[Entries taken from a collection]
(* ===== verification/RunMachine.v ===== *)
(** * The run ledger as a transition system

    Every transaction of the ledger is an operation on it.  What an operation was
    given, a bearer, an L1 answer or what a pass read earlier, is in its
    arguments; [op_fits] says what the code guarantees of them.  The invariant of
    the whole ledger is proved over every sequence of operations. *)
From S2P Require Import Prelude Order States Contract GoStrings JobSpec RunLedger RunDispatch RunProtocol RunHistory.
#[local] Open Scope string_scope.
#[local] Open Scope list_scope.
#[local] Open Scope Z_scope.

(** What the transactions are parameterised by. *)
Record ledger_env := mkledger_env {
  le_lower_table : Z -> Z;
  le_request_hash : string -> string -> string;
  le_seat : string -> bool;
  le_conforms : string -> protocol_body -> option string;
  le_quote : string -> string;
  le_token_digest : string -> string;
  le_grace : Z
}.

Inductive ledger_op :=
| OpCreateRun (now : Z) (input : CreateRunInput) (verdicts : creation_verdicts) (runID : string)
| OpCreateRerun (now : Z) (input : CreateRerunInput) (resolution : option string) (captured attached : result ErrorCode unit)
    (runID : string)
| OpEnvelope (now : Z) (scope : RunTokenScope) (w : protocol_write)
| OpGate (now : Z) (scope : RunTokenScope) (w : protocol_write)
| OpBegin (now : Z) (runID fresh attemptID : string)
| OpDispatchError (now : Z) (runID : string) (err : APIError)
| OpFailDispatch (now : Z) (runID : string) (err : APIError)
| OpComplete (now : Z) (runID jobID : string) (evidence : dispatchLinkEvidence) (observed : option dispatchObservation)
| OpRequestCancel (now : Z) (runID actor : string)
| OpCancelAbsent (now : Z) (runID : string) (lookupStarted : Z)
| OpCancelAbsentStored (now : Z) (runID : string) (observed : dispatchObservation)
| OpAcceptRecovered (now : Z) (item : unrecordedDispatch) (jobID : string) (observed : option dispatchObservation)
| OpLinkUnrecorded (now : Z) (item : unrecordedDispatch) (jobID : string)
| OpDeferUnlinked (now : Z) (runID : string) (cause : option APIError)
| OpDeferCancel (now : Z) (runID : string) (cause : option APIError)
| OpFinishCancel (now : Z) (runID : string)
| OpRefuseCancel (now : Z) (runID : string) (cause : APIError)
| OpClearFailure (runID : string)
| OpSettle (item : unrecordedDispatch) (lookupStarted : Z)
| OpDeferUnrecorded (now : Z) (runID : string)
| OpFailMissing (now : Z) (run : projectedRun)
| OpProject (now : Z) (run : projectedRun) (jobState : JobState) (jobFailure : string)
| OpRecordNode (now : Z) (runID nodeID : string) (final : bool)
| OpSettleNode (runID nodeID : string)
| OpHold (now : Z) (reason : string)
| OpReserveProbe (now budget : Z) (fresh : string)
| OpFinishProbe (now : Z) (p : dispatchProbe) (admitted : bool).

Work item:
Each line above must be retyped exactly in the response.

Expected output:
(* ===== verification/RunMachine.v ===== *)
(** * The run ledger as a transition system

    Every transaction of the ledger is an operation on it.  What an operation was
    given, a bearer, an L1 answer or what a pass read earlier, is in its
    arguments; [op_fits] says what the code guarantees of them.  The invariant of
    the whole ledger is proved over every sequence of operations. *)
From S2P Require Import Prelude Order States Contract GoStrings JobSpec RunLedger RunDispatch RunProtocol RunHistory.
#[local] Open Scope string_scope.
#[local] Open Scope list_scope.
#[local] Open Scope Z_scope.

(** What the transactions are parameterised by. *)
Record ledger_env := mkledger_env {
  le_lower_table : Z -> Z;
  le_request_hash : string -> string -> string;
  le_seat : string -> bool;
  le_conforms : string -> protocol_body -> option string;
  le_quote : string -> string;
  le_token_digest : string -> string;
  le_grace : Z
}.

Inductive ledger_op :=
| OpCreateRun (now : Z) (input : CreateRunInput) (verdicts : creation_verdicts) (runID : string)
| OpCreateRerun (now : Z) (input : CreateRerunInput) (resolution : option string) (captured attached : result ErrorCode unit)
    (runID : string)
| OpEnvelope (now : Z) (scope : RunTokenScope) (w : protocol_write)
| OpGate (now : Z) (scope : RunTokenScope) (w : protocol_write)
| OpBegin (now : Z) (runID fresh attemptID : string)
| OpDispatchError (now : Z) (runID : string) (err : APIError)
| OpFailDispatch (now : Z) (runID : string) (err : APIError)
| OpComplete (now : Z) (runID jobID : string) (evidence : dispatchLinkEvidence) (observed : option dispatchObservation)
| OpRequestCancel (now : Z) (runID actor : string)
| OpCancelAbsent (now : Z) (runID : string) (lookupStarted : Z)
| OpCancelAbsentStored (now : Z) (runID : string) (observed : dispatchObservation)
| OpAcceptRecovered (now : Z) (item : unrecordedDispatch) (jobID : string) (observed : option dispatchObservation)
| OpLinkUnrecorded (now : Z) (item : unrecordedDispatch) (jobID : string)
| OpDeferUnlinked (now : Z) (runID : string) (cause : option APIError)
| OpDeferCancel (now : Z) (runID : string) (cause : option APIError)
| OpFinishCancel (now : Z) (runID : string)
| OpRefuseCancel (now : Z) (runID : string) (cause : APIError)
| OpClearFailure (runID : string)
| OpSettle (item : unrecordedDispatch) (lookupStarted : Z)
| OpDeferUnrecorded (now : Z) (runID : string)
| OpFailMissing (now : Z) (run : projectedRun)
| OpProject (now : Z) (run : projectedRun) (jobState : JobState) (jobFailure : string)
| OpRecordNode (now : Z) (runID nodeID : string) (final : bool)
| OpSettleNode (runID nodeID : string)
| OpHold (now : Z) (reason : string)
| OpReserveProbe (now budget : Z) (fresh : string)
| OpFinishProbe (now : Z) (p : dispatchProbe) (admitted : bool).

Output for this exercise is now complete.